(STUDY MATERIAL)

(** * crypto-ticker: the CoinGecko price client of [api.py]

    A shallow embedding of [APIState] (the failure tracker), the file cache
    and the request pipeline of [CoinGeckoAPI], and the properties of the
    specification that concern them.

    Conventions of the embedding.
    - Python [float] timestamps and prices are rationals ([Q]); rounding of
      floating-point arithmetic is outside the model.  Python [int] is [Z].
    - [time.time()] is an explicit argument [now] of the tracker's methods;
      the client reads it from the clock of the [world], which advances
      while a request is in flight and while the retry wrapper sleeps.
    - A value decoded from JSON is a [json] term; Python's [None] is [JNull].
      [json.dump] followed by [json.load] gives back such a value unchanged.
    - A Python call either returns a value or raises: [outcome].  Client
      methods are functions from a [world] to an outcome and a new world.
    - The network and the disk are an [environment]: a script of answers to
      the successive [session.get] calls, and the file operations that raise
      [IOError].
    - The state-change observer is a function that may raise; what it does to
      the user interface is not modelled. *)

From Stdlib Require Import QArith Qround.
From stdpp Require Import gmap strings list fin_maps.

Local Open Scope Z_scope.
Set Warnings "-register-all".

(** ** Numbers *)

(** [x < y] on floats, as a boolean. *)
Definition Qlt_bool (x y : Q) : bool := negb (Qle_bool y x).

(** Truth value of a float: [0.0] is false. *)
Definition float_truthy (x : Q) : bool := negb (Qeq_bool x 0).

(** Python's [int(x)] on a float: truncation toward zero. *)
Definition int_of_float (x : Q) : Z := Z.quot (Qnum x) (Z.pos (Qden x)).

(** ** The failure tracker: [APIState] *)

Record APIState := mkAPIState {
  paused : bool;
  consecutive_failures : Z;
  auto_pause_until : option Q;
  last_error : option string
}.

(** The dataclass defaults. *)
Definition fresh_state : APIState :=
  {| paused := false; consecutive_failures := 0;
     auto_pause_until := None; last_error := None |}.

(** Length of the auto-pause window, [30 * 60] seconds. *)
Definition AUTO_PAUSE_SECONDS : Q := inject_Z (30 * 60).

(** [if self.auto_pause_until and ...]: set and not [0.0]. *)
Definition armed (s : APIState) : option Q :=
  match auto_pause_until s with
  | Some t => if float_truthy t then Some t else None
  | None => None
  end.

Definition should_skip (s : APIState) (now : Q) : bool :=
  if paused s then true
  else match armed s with
       | Some t => if Qlt_bool now t then true else false
       | None => false
       end.

Definition record_failure (s : APIState) (now : Q) (error : string) : APIState :=
  let n := consecutive_failures s + 1 in
  {| paused := paused s;
     consecutive_failures := n;
     auto_pause_until :=
       if 10 <=? n then Some (now + AUTO_PAUSE_SECONDS)%Q
       else auto_pause_until s;
     last_error := Some error |}.

Definition record_success (s : APIState) : APIState :=
  {| paused := paused s;
     consecutive_failures := 0;
     auto_pause_until := auto_pause_until s;
     last_error := None |}.

Definition resume (s : APIState) : APIState :=
  {| paused := false;
     consecutive_failures := 0;
     auto_pause_until := None;
     last_error := last_error s |}.

Definition get_auto_resume_remaining (s : APIState) (now : Q) : option Z :=
  match armed s with
  | Some t => Some (Z.max 0 (int_of_float (t - now)))
  | None => None
  end.

(** A run of [record_failure] calls, each with the clock reading and the
    message of that call, oldest first. *)
Definition record_failures (calls : list (Q * string)) (s : APIState) : APIState :=
  fold_left (fun st c => record_failure st (fst c) (snd c)) calls s.

(** What can happen to the tracker short of [resume()]: the outcomes that
    the client records, and the [paused] flag set by [CoinGeckoAPI.pause]. *)
Inductive tracker_event :=
| Succeeded
| Failed (now : Q) (error : string)
| Paused.

Definition set_paused (s : APIState) : APIState :=
  {| paused := true;
     consecutive_failures := consecutive_failures s;
     auto_pause_until := auto_pause_until s;
     last_error := last_error s |}.

Definition apply_event (s : APIState) (ev : tracker_event) : APIState :=
  match ev with
  | Succeeded => record_success s
  | Failed now error => record_failure s now error
  | Paused => set_paused s
  end.

(** The event does not read a clock earlier than [t]. *)
Definition not_before (t : Q) (ev : tracker_event) : Prop :=
  match ev with
  | Failed now _ => (t <= now)%Q
  | _ => True
  end.

(** ** Python values and exceptions *)

(** What [json.load] / [response.json()] produce.  A [dict] keeps its items
    in insertion order. *)
Inductive json :=
| JNull
| JBool (b : bool)
| JInt (n : Z)
| JFloat (x : Q)
| JStr (s : string)
| JArr (items : list json)
| JObj (fields : list (string * json)).

(** The exceptions that can occur in [api.py].  [RequestException] stands for
    [requests.RequestException] and all its subclasses (connection errors,
    timeouts, [HTTPError], the JSON decode error of [response.json()]); the
    text is [str(e)]. *)
Inductive pyexn :=
| RateLimitError (text : string)
| RequestException (text : string)
| TypeError
| KeyError
| AttributeError
| ValueError
| OverflowError
| OtherException (text : string).

Inductive outcome (A : Type) :=
| Ret (a : A)
| Raise (e : pyexn).
Arguments Ret {A} a.
Arguments Raise {A} e.

(** Truth value of an object, as tested by [if cached:], [if data:]. *)
Definition py_truthy (v : json) : bool :=
  match v with
  | JNull => false
  | JBool b => b
  | JInt n => negb (n =? 0)
  | JFloat x => float_truthy x
  | JStr s => negb (String.eqb s "")
  | JArr items => match items with [] => false | _ => true end
  | JObj fields => match fields with [] => false | _ => true end
  end.

(** Lookup in the items of a [dict]. *)
Fixpoint dict_get (fields : list (string * json)) (key : string) : option json :=
  match fields with
  | [] => None
  | (k, v) :: rest => if String.eqb k key then Some v else dict_get rest key
  end.

(** [v == n] for an [int] literal [n]: an [int] or [float] of that value
    ([True == 1] and [False == 0] are the only other equalities). *)
Definition py_eq_int (v : json) (n : Z) : bool :=
  match v with
  | JInt m => m =? n
  | JFloat x => Qeq_bool x (inject_Z n)
  | JBool b => (if b then 1 else 0) =? n
  | _ => false
  end.

(** [v[key]] for a [str] key. *)
Definition py_subscript (v : json) (key : string) : outcome json :=
  match v with
  | JObj fields =>
      match dict_get fields key with
      | Some x => Ret x
      | None => Raise KeyError
      end
  | _ => Raise TypeError
  end.

(** The one-character strings of a [str]. *)
Fixpoint chars (s : string) : list string :=
  match s with
  | EmptyString => []
  | String c rest => String c EmptyString :: chars rest
  end.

(End STUDY MATERIAL)

An exact copy of all the entries is what's needed; write it out.

◆ **SOLUTION TO THIS PROBLEM**
(** * crypto-ticker: the CoinGecko price client of [api.py]

    A shallow embedding of [APIState] (the failure tracker), the file cache
    and the request pipeline of [CoinGeckoAPI], and the properties of the
    specification that concern them.

    Conventions of the embedding.
    - Python [float] timestamps and prices are rationals ([Q]); rounding of
      floating-point arithmetic is outside the model.  Python [int] is [Z].
    - [time.time()] is an explicit argument [now] of the tracker's methods;
      the client reads it from the clock of the [world], which advances
      while a request is in flight and while the retry wrapper sleeps.
    - A value decoded from JSON is a [json] term; Python's [None] is [JNull].
      [json.dump] followed by [json.load] gives back such a value unchanged.
    - A Python call either returns a value or raises: [outcome].  Client
      methods are functions from a [world] to an outcome and a new world.
    - The network and the disk are an [environment]: a script of answers to
      the successive [session.get] calls, and the file operations that raise
      [IOError].
    - The state-change observer is a function that may raise; what it does to
      the user interface is not modelled. *)

From Stdlib Require Import QArith Qround.
From stdpp Require Import gmap strings list fin_maps.

Local Open Scope Z_scope.
Set Warnings "-register-all".

(** ** Numbers *)

(** [x < y] on floats, as a boolean. *)
Definition Qlt_bool (x y : Q) : bool := negb (Qle_bool y x).

(** Truth value of a float: [0.0] is false. *)
Definition float_truthy (x : Q) : bool := negb (Qeq_bool x 0).

(** Python's [int(x)] on a float: truncation toward zero. *)
Definition int_of_float (x : Q) : Z := Z.quot (Qnum x) (Z.pos (Qden x)).

(** ** The failure tracker: [APIState] *)

Record APIState := mkAPIState {
  paused : bool;
  consecutive_failures : Z;
  auto_pause_until : option Q;
  last_error : option string
}.

(** The dataclass defaults. *)
Definition fresh_state : APIState :=
  {| paused := false; consecutive_failures := 0;
     auto_pause_until := None; last_error := None |}.

(** Length of the auto-pause window, [30 * 60] seconds. *)
Definition AUTO_PAUSE_SECONDS : Q := inject_Z (30 * 60).

(** [if self.auto_pause_until and ...]: set and not [0.0]. *)
Definition armed (s : APIState) : option Q :=
  match auto_pause_until s with
  | Some t => if float_truthy t then Some t else None
  | None => None
  end.

Definition should_skip (s : APIState) (now : Q) : bool :=
  if paused s then true
  else match armed s with
       | Some t => if Qlt_bool now t then true else false
       | None => false
       end.

Definition record_failure (s : APIState) (now : Q) (error : string) : APIState :=
  let n := consecutive_failures s + 1 in
  {| paused := paused s;
     consecutive_failures := n;
     auto_pause_until :=
       if 10 <=? n then Some (now + AUTO_PAUSE_SECONDS)%Q
       else auto_pause_until s;
     last_error := Some error |}.

Definition record_success (s : APIState) : APIState :=
  {| paused := paused s;
     consecutive_failures := 0;
     auto_pause_until := auto_pause_until s;
     last_error := None |}.

Definition resume (s : APIState) : APIState :=
  {| paused := false;
     consecutive_failures := 0;
     auto_pause_until := None;
     last_error := last_error s |}.

Definition get_auto_resume_remaining (s : APIState) (now : Q) : option Z :=
  match armed s with
  | Some t => Some (Z.max 0 (int_of_float (t - now)))
  | None => None
  end.

(** A run of [record_failure] calls, each with the clock reading and the
    message of that call, oldest first. *)
Definition record_failures (calls : list (Q * string)) (s : APIState) : APIState :=
  fold_left (fun st c => record_failure st (fst c) (snd c)) calls s.

(** What can happen to the tracker short of [resume()]: the outcomes that
    the client records, and the [paused] flag set by [CoinGeckoAPI.pause]. *)
Inductive tracker_event :=
| Succeeded
| Failed (now : Q) (error : string)
| Paused.

Definition set_paused (s : APIState) : APIState :=
  {| paused := true;
     consecutive_failures := consecutive_failures s;
     auto_pause_until := auto_pause_until s;
     last_error := last_error s |}.

Definition apply_event (s : APIState) (ev : tracker_event) : APIState :=
  match ev with
  | Succeeded => record_success s
  | Failed now error => record_failure s now error
  | Paused => set_paused s
  end.

(** The event does not read a clock earlier than [t]. *)
Definition not_before (t : Q) (ev : tracker_event) : Prop :=
  match ev with
  | Failed now _ => (t <= now)%Q
  | _ => True
  end.

(** ** Python values and exceptions *)

(** What [json.load] / [response.json()] produce.  A [dict] keeps its items
    in insertion order. *)
Inductive json :=
| JNull
| JBool (b : bool)
| JInt (n : Z)
| JFloat (x : Q)
| JStr (s : string)
| JArr (items : list json)
| JObj (fields : list (string * json)).

(** The exceptions that can occur in [api.py].  [RequestException] stands for
    [requests.RequestException] and all its subclasses (connection errors,
    timeouts, [HTTPError], the JSON decode error of [response.json()]); the
    text is [str(e)]. *)
Inductive pyexn :=
| RateLimitError (text : string)
| RequestException (text : string)
| TypeError
| KeyError
| AttributeError
| ValueError
| OverflowError
| OtherException (text : string).

Inductive outcome (A : Type) :=
| Ret (a : A)
| Raise (e : pyexn).
Arguments Ret {A} a.
Arguments Raise {A} e.

(** Truth value of an object, as tested by [if cached:], [if data:]. *)
Definition py_truthy (v : json) : bool :=
  match v with
  | JNull => false
  | JBool b => b
  | JInt n => negb (n =? 0)
  | JFloat x => float_truthy x
  | JStr s => negb (String.eqb s "")
  | JArr items => match items with [] => false | _ => true end
  | JObj fields => match fields with [] => false | _ => true end
  end.

(** Lookup in the items of a [dict]. *)
Fixpoint dict_get (fields : list (string * json)) (key : string) : option json :=
  match fields with
  | [] => None
  | (k, v) :: rest => if String.eqb k key then Some v else dict_get rest key
  end.

(** [v == n] for an [int] literal [n]: an [int] or [float] of that value
    ([True == 1] and [False == 0] are the only other equalities). *)
Definition py_eq_int (v : json) (n : Z) : bool :=
  match v with
  | JInt m => m =? n
  | JFloat x => Qeq_bool x (inject_Z n)
  | JBool b => (if b then 1 else 0) =? n
  | _ => false
  end.

(** [v[key]] for a [str] key. *)
Definition py_subscript (v : json) (key : string) : outcome json :=
  match v with
  | JObj fields =>
      match dict_get fields key with
      | Some x => Ret x
      | None => Raise KeyError
      end
  | _ => Raise TypeError
  end.

(** The one-character strings of a [str]. *)
Fixpoint chars (s : string) : list string :=
  match s with
  | EmptyString => []
  | String c rest => String c EmptyString :: chars rest
  end.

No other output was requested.